SB2026052945 - Embedded malicious code in 42 Tanstack packages

Description

This security bulletin contains information about 1 vulnerability.

1) Embedded malicious code (CVE-ID: CVE-2026-45321)

CWE-ID: CWE-506 - Embedded Malicious Code

CVSSv4: CVSS:4.0/AV:N/AC:L/AT:N/PR:N/UI:A/VC:H/VI:H/VA:H/SC:N/SI:N/SA:N/E:A/U:Red

The vulnerability allows a remote attacker to disclose sensitive information and execute malicious code in the install environment.

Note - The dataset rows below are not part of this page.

(* ===== verification/TransactionStage.v ===== *)
(** * The leader's transaction stage

    [src/transaction_processoring_stage.rs]: decoding the packets that were
    received and checked, executing the transactions in chunks that fit an
    entry, recording the accepted ones; and the ticks of the other thread.
    The properties relate the leader to a node that replays its entries.

    The recorder holds the processor ([PodRecorder]'s [pr_tp]), as the source's
    recorder and stage share one. *)

From S2P Require Import Prelude.
From S2P Require Import Types.
From S2P Require Import Codec.
From S2P Require Import Packet.
From S2P Require Import FinPlan.
From S2P Require Import FinPlanProgram.
From S2P Require Import SystemProgram.
From S2P Require Import Transactions.
From S2P Require Import Entry.
From S2P Require Import Block.
From S2P Require Import Processor.
From S2P Require Import ProcessorLaws.
From S2P Require Import Replay.
From S2P Require Import ProcessorRuns.

(** A packet: a buffer and its metadata. *)
Record Packet := mk_packet { p_data : bytes; p_meta : Meta }.

Inductive StageError := StageSendError.

Section Stage.
Context `{Profile} `{Libloading} `{!Games} `{Sha256} `{Bincode Entry} `{Bincode Transaction}
  `{Bincode SystemInstruction} `{Bincode Instruction} `{Bincode FinPlanState} `{Bincode U64}
  `{Bincode StorageInstruction}.

(** [deserialize(&x.data[0..x.meta.size])] for every packet. *)
Fixpoint deserialize_transactions (packets : list Packet) : outcome (list (option (Transaction * SocketAddr))) :=
  match packets with
  | [] => Ret []
  | x :: rest =>
      d ← slice (p_data x) 0 (Z.to_nat (m_size (p_meta x)));
      r ← (match deserialize (A := Transaction) d with
           | Some req => addr ← Meta_get_addr (p_meta x); Ret (Some (req, addr))
           | None => Ret None
           end);
      rs ← deserialize_transactions rest;
      Ret (r :: rs)
  end.

(** The accepted transactions: [results[i]] for the [i]-th. *)
Fixpoint accepted (txs : list Transaction) (results : list (Res unit)) : outcome (list Transaction) :=
  match txs, results with
  | [], _ => Ret []
  | _ :: _, [] => Panic
  | tx :: txs', r :: results' =>
      rest ← accepted txs' results'; Ret (if is_ok r then tx :: rest else rest)
  end.

(** One turn of [process_transactions]'s loop, for the chunk [txs]. *)
Definition process_chunk (pr : PodRecorder) (txs : list Transaction) (now : Z)
    : outcome (result unit StageError * PodRecorder) :=
  '(results, tp) ← Processor.process_transactions (pr_tp pr) txs;
  let pr1 := mk_recorder (pr_pod pr) tp (pr_sent pr) (pr_open pr) in
  processed ← accepted txs results;
  if bool_decide (processed = []) then Ret (Ok tt, pr1)
  else
    '(sent, pr2) ← pr_record pr1 (transactions_hash processed) processed now;
    Ret (if (sent : bool) then Ok tt else Err StageSendError, pr2).

(** [process_transactions]: [clock] is read once per chunk.  [None] when the
    loop has not ended within the fuel. *)
Fixpoint stage_transactions (fuel : nat) (clock : nat -> Z) (pr : PodRecorder) (txs : list Transaction)
    : option (outcome (result unit StageError * PodRecorder)) :=
  match fuel with
  | O => None
  | S fuel' =>
      if bool_decide (txs = []) then Some (Ret (Ok tt, pr))
      else
        match num_will_fit txs with
        | None => None
        | Some n =>
            match process_chunk pr (take n txs) (clock O) with
            | Panic => Some Panic
            | Ret (Err e, pr') => Some (Ret (Err e, pr'))
            | Ret (Ok _, pr') => stage_transactions fuel' (fun i => clock (S i)) pr' (drop n txs)
            end
        end
  end.

(** The transactions of a batch that decode, have a valid plan and were found
    to be signed. *)
Fixpoint verified_transactions (txs : list (option (Transaction * SocketAddr))) (vers : list Z)
    : outcome (list Transaction) :=
  match txs, vers with
  | tx :: txs', ver :: vers' =>
      keep ← (match tx with
              | None => Ret None
              | Some (tx, _) => ok ← verify_plan tx; Ret (if (ok : bool) && negb (ver =? 0) then Some tx else None)
              end);
      rest ← verified_transactions txs' vers';
      Ret (match keep with Some tx => tx :: rest | None => rest end)
  | _, _ => Ret []
  end.

(** [process_packets] on the batches received. *)
Fixpoint process_packets (clock : nat -> nat -> Z) (pr : PodRecorder) (mms : list (list Packet * list Z))
    : option (outcome (result unit StageError * PodRecorder)) :=
  match mms with
  | [] => Some (Ret (Ok tt, pr))
  | (msgs, vers) :: rest =>
      match (ts ← deserialize_transactions msgs; verified_transactions ts vers) with
      | Panic => Some Panic
      | Ret txs =>
          match stage_transactions (S (length txs)) (clock O) pr txs with
          | None => None
          | Some Panic => Some Panic
          | Some (Ret (Err e, pr')) => Some (Ret (Err e, pr'))
          | Some (Ret (Ok _, pr')) => process_packets (fun i => clock (S i)) pr' rest
          end
      end
  end.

The vulnerability exists due to presence of malicious code in compromised applications in the vendor's repository. The incident occurred on May 11, 2026 between approximately 19:20 and 19:26 UTC. Attackers have published 84 malicious versions across 42 @tanstack/* packages to the npm registry.

The malicious payload runs during npm, pnpm, or yarn installation, harvests cloud credentials, GitHub tokens, npm tokens, Kubernetes service-account tokens, Vault tokens, and SSH private keys, and exfiltrates the collected data over the Session/Oxen file-upload network.

Remediation

Install update from vendor's website.

References

• https://github.com/advisories/GHSA-g7cv-rxg3-hmpx
• https://github.com/TanStack/router/issues/7383